Park in Virginia, United States

Hemlock Overlook Regional Park is a multi-use park near Clifton, Virginia, one of several parks lining the Bull Run. The 400-acre park offers dense forests, hilly woodlands, and floodplain scenery. Hemlock Overlook is named after the grove of hemlock trees above the banks in the northern section of the park.

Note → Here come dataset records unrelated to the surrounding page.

(** ** Queries *)

Definition isStarted (p : t) : bool := started p.
Definition isClosed (p : t) : bool := closed p.
Definition canSubmitRequests (p : t) : bool :=
  started p && negb (closed p) && negb (sentGoaway p) && negb (receivedGoaway p).
Definition nextLocalStreamId (p : t) : Z := nextStreamId p.
Definition activeStreamCount (p : t) : Z := Z.of_nat (size (streams p)).
Definition lastConnectionError (p : t) : Z := connectionErrorCode p.
Definition lastConnectionDebugData (p : t) : bytes := connectionDebugData p.
Definition peerMaxConcurrentStreams (p : t) : Z := maxConcurrentStreams p.
Definition peerMaxFrameSize (p : t) : Z := maxFrameSize p.
Definition peerInitialWindowSize (p : t) : Z := initialWindowSize p.
Definition peerMaxHeaderListSize (p : t) : Z := maxHeaderListSize p.

(** ** Pointers to streams *)

(** [*stream]. *)
Definition deref (id : Z) : st t Stream.t := fun p =>
  match streams p !! id with
  | Some s => Ok (s, p)
  | None => undef "dangling Stream*"
  end.

(** An assignment through [stream->]. *)
Definition update (id : Z) (f : Stream.t -> Stream.t) : st t unit := fun p =>
  match streams p !! id with
  | Some s => Ok (tt, set_streams (<[id := f s]> (streams p)) p)
  | None => undef "dangling Stream*"
  end.

Definition contains (id : Z) : st t bool :=
  gets (fun p => bool_decide (is_Some (streams p !! id))).
Definition erase (id : Z) : st t unit :=
  modify (fun p => set_streams (delete id (streams p)) p).
End Http2Protocol.

(** The iteration order of [std::unordered_map]: some order of the keys. *)
Class IterOrder : Type := {
  iter_order : gmap Z Stream.t -> list Z;
  iter_order_perm m : iter_order m ≡ₚ (map_to_list m).*1;
}.

(** One such order, for concrete runs. *)
#[export] Instance sorted_order : IterOrder := {
  iter_order m := (map_to_list m).*1;
  iter_order_perm m := reflexivity _;
}.

Section iter_order.
Context `{IterOrder}.

Lemma iter_order_elem m id : id ∈ iter_order m <-> is_Some (m !! id).
Proof.
  rewrite iter_order_perm, list_elem_of_fmap. split.
  - intros ([k s] & -> & Hk%elem_of_map_to_list). cbn. eauto.
  - intros [s Hs]. exists (id, s). split; [done|]. by apply elem_of_map_to_list.
Qed.

Lemma iter_order_NoDup m : NoDup (iter_order m).
Proof. rewrite iter_order_perm. apply NoDup_fst_map_to_list. Qed.
End iter_order.
(* ===== verification/ProtocolHandlers.v ===== *)
(** * The HTTP/2 client protocol: frame handlers and public operations

    [src/http2_protocol.cpp]: [receiveFrame] and one handler per frame type,
    and the public operations of [Http2Protocol]. *)

From S2P Require Import Prelude Outcome ByteBuffer Types Flow Frame FrameCodec HeaderRules.
From S2P Require Import Hpack ProtocolEvent Stream ProtocolState Protocol.
Import Http2Protocol.

Section handlers.
Context `{IterOrder}.

(** ** DATA *)

(** [connectionInflow.add(consumed)] and its WINDOW_UPDATE; [None] is the
    overflow. *)
Definition refresh_connection (consumed : Z) (result : StepResult.t)
  : st t (option StepResult.t) :=
  p <- get ;;
  r <- lift (InFlow.add (i32 consumed) (connectionInflow p)) ;;
  let '(connRefresh, f) := r in
  modify (set_connectionInflow f) ;;;
  if connRefresh <? 0 then ret None
  else if connRefresh >? 0 then
    ret (Some (StepResult.push_outbound
      (WindowUpdateFrame.toBytes (buildWindowUpdateFrame 0 (u32 connRefresh))) result))
  else ret (Some result).

Definition processDataOnUnknownStream (dataFrame : DataFrame.t) : st t StepResult.t :=
  let header := DataFrame.header dataFrame in
  let streamId := FrameHeader.streamId header in
  p <- get ;;
  if Z.land streamId 1 =? 0
  then failConnection ErrorCode.PROTOCOL_ERROR (bs "unexpected peer-initiated DATA stream")
  else if streamId >=? nextStreamId p
  then failConnection ErrorCode.PROTOCOL_ERROR (bs "DATA for never-opened stream")
  else
    r <- lift (InFlow.take (FrameHeader.payloadLength header) (connectionInflow p)) ;;
    let '(taken, f) := r in
    modify (set_connectionInflow f) ;;;
    if negb taken
    then failConnection ErrorCode.FLOW_CONTROL_ERROR
           (bs "old stream DATA exceeded connection window")
    else
      o <- refresh_connection (FrameHeader.payloadLength header) StepResult.empty ;;
      match o with
      | None => failConnection ErrorCode.FLOW_CONTROL_ERROR
                  (bs "connection inflow window overflow")
      | Some result => ret result
      end.

(** DATA accepted by the stream: body, windows, end of stream. *)
Definition accept_data (streamId : Z) (dataFrame : DataFrame.t) : st t StepResult.t :=
  let header := DataFrame.header dataFrame in
  let data := DataFrame.data dataFrame in
  update streamId (fun s =>
    Stream.set_resp (Response.set_body (Response.body (Stream.resp s) ++ data) (Stream.resp s)) s) ;;;
  stream <- deref streamId ;;
  received <- lift (checked_i64 (Stream.receivedContentLength stream + zlen data)) ;;
  update streamId (Stream.set_receivedContentLength received) ;;;
  let consumed := FrameHeader.payloadLength header in
  o <- refresh_connection consumed StepResult.empty ;;
  match o with
  | None => failConnection ErrorCode.FLOW_CONTROL_ERROR (bs "connection inflow window overflow")
  | Some result =>
      stream <- deref streamId ;;
      r <- lift (InFlow.add (i32 consumed) (Stream.inflow stream)) ;;
      let '(streamRefresh, f) := r in
      update streamId (Stream.set_inflow f) ;;;
      if streamRefresh <? 0 then failStream streamId ErrorCode.FLOW_CONTROL_ERROR true
      else
        let result :=
          if streamRefresh >? 0
          then StepResult.push_outbound
                 (WindowUpdateFrame.toBytes (buildWindowUpdateFrame streamId (u32 streamRefresh)))
                 result
          else result in
        if FrameHeader.hasEndStreamFlag header then finalizeRemoteStream streamId result
        else ret result
  end.

Definition processDataFrame (frame : RawFrame.t) : st t StepResult.t :=
  let header := RawFrame.header frame in
  let streamId := FrameHeader.streamId header in
  if streamId =? 0 then failConnection ErrorCode.PROTOCOL_ERROR (bs "DATA on stream 0")
  else
    invalid <- lift (validatePaddedPayload frame 0) ;;
    match invalid with
    | Some (code, debug) => failConnection code debug
    | None =>
        dataFrame <- lift (DataFrame.parse frame) ;;
        known <- contains streamId ;;
        if negb known then processDataOnUnknownStream dataFrame
        else
          stream <- deref streamId ;;
          if Stream.isClosed stream || Stream.remoteEndStreamReceived stream
          then failStream streamId ErrorCode.STREAM_CLOSED true
          else if negb (Stream.finalResponseHeadersReceived stream)
          then failStream streamId ErrorCode.PROTOCOL_ERROR true
          else
            p <- get ;;
            r <- lift (InFlow.takeInflows (connectionInflow p) (Stream.inflow stream)
                         (FrameHeader.payloadLength header)) ;;
            let '(taken, f1, f2) := r in
            modify (set_connectionInflow f1) ;;;
            update streamId (Stream.set_inflow f2) ;;;
            if negb taken
            then failConnection ErrorCode.FLOW_CONTROL_ERROR (bs "flow control exceeded")
            else
              rejected <- (if negb (zlen (DataFrame.data dataFrame) =? 0)
                           then lift (Stream.expectsNoBody stream) else ret false) ;;
              if rejected then failStream streamId ErrorCode.PROTOCOL_ERROR true
              else accept_data streamId dataFrame
    end.

(** ** HEADERS *)

(** HEADERS for a stream that is gone: decode and discard. *)
Definition headers_on_unknown_stream (frame : HeadersFrame.t) : st t StepResult.t :=
  let header := HeadersFrame.header frame in
  let streamId := FrameHeader.streamId header in
  p <- get ;;
  if Z.land streamId 1 =? 0
  then failConnection ErrorCode.PROTOCOL_ERROR (bs "unexpected peer-initiated HEADERS stream")
  else if streamId >=? nextStreamId p
  then failConnection ErrorCode.PROTOCOL_ERROR (bs "HEADERS for never-opened stream")
  else if FrameHeader.hasEndHeadersFlag header then
    r <- lift (Hpack.decode (ByteSpan.make (HeadersFrame.data frame)) [] (hpack p)) ;;
    let '(ok, _, hp) := r in
    modify (set_hpack hp) ;;;
    if negb ok
    then failConnection ErrorCode.COMPRESSION_ERROR
           (bs "HPACK decode failed on closed-stream HEADERS")
    else ret StepResult.empty
  else
    ghost <- lift (ByteBuffer.append_range (HeadersFrame.data frame) (ByteBuffer.make 128)) ;;
    modify (set_ghostHeaderBlock ghost) ;;;
    modify (set_expectingContinuation true) ;;;
    modify (set_continuationStreamId streamId) ;;;
    ret StepResult.empty.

At the northern edge of the park is the site of the Union Mills and the bridge crossing for the Orange and Alexandria Railroad over the Bull Run; both of these sites have high significance in the Battles of Bull Run. The site of a dam that supported the first hydroelectric power generation to Fairfax County, Virginia, is also on the Hemlock Overlook site. A permanent orienteering course, built with the support of the Quantico Orienteering Club, sits in the southern end of the park, south of Yates Ford Road. The Bull Run-Occoquan Trail (blue trail) is maintained by the PATC.

From 1984 to 2009, Hemlock Overlook operated as a university outdoor education center, through a partnership between George Mason University and the Park Authority. Warren Doyle, of Appalachian Trail lore, was a Director. In 2009, the Park Authority engaged a partner, Adventure Links, to operate the facility. In 2021, the Park Authority put out a Request for Proposal for new operating partners. A new operator, Horizons at Hemlock Overlook, part of Endless Horizons, has been chosen to partner with the Park Authority.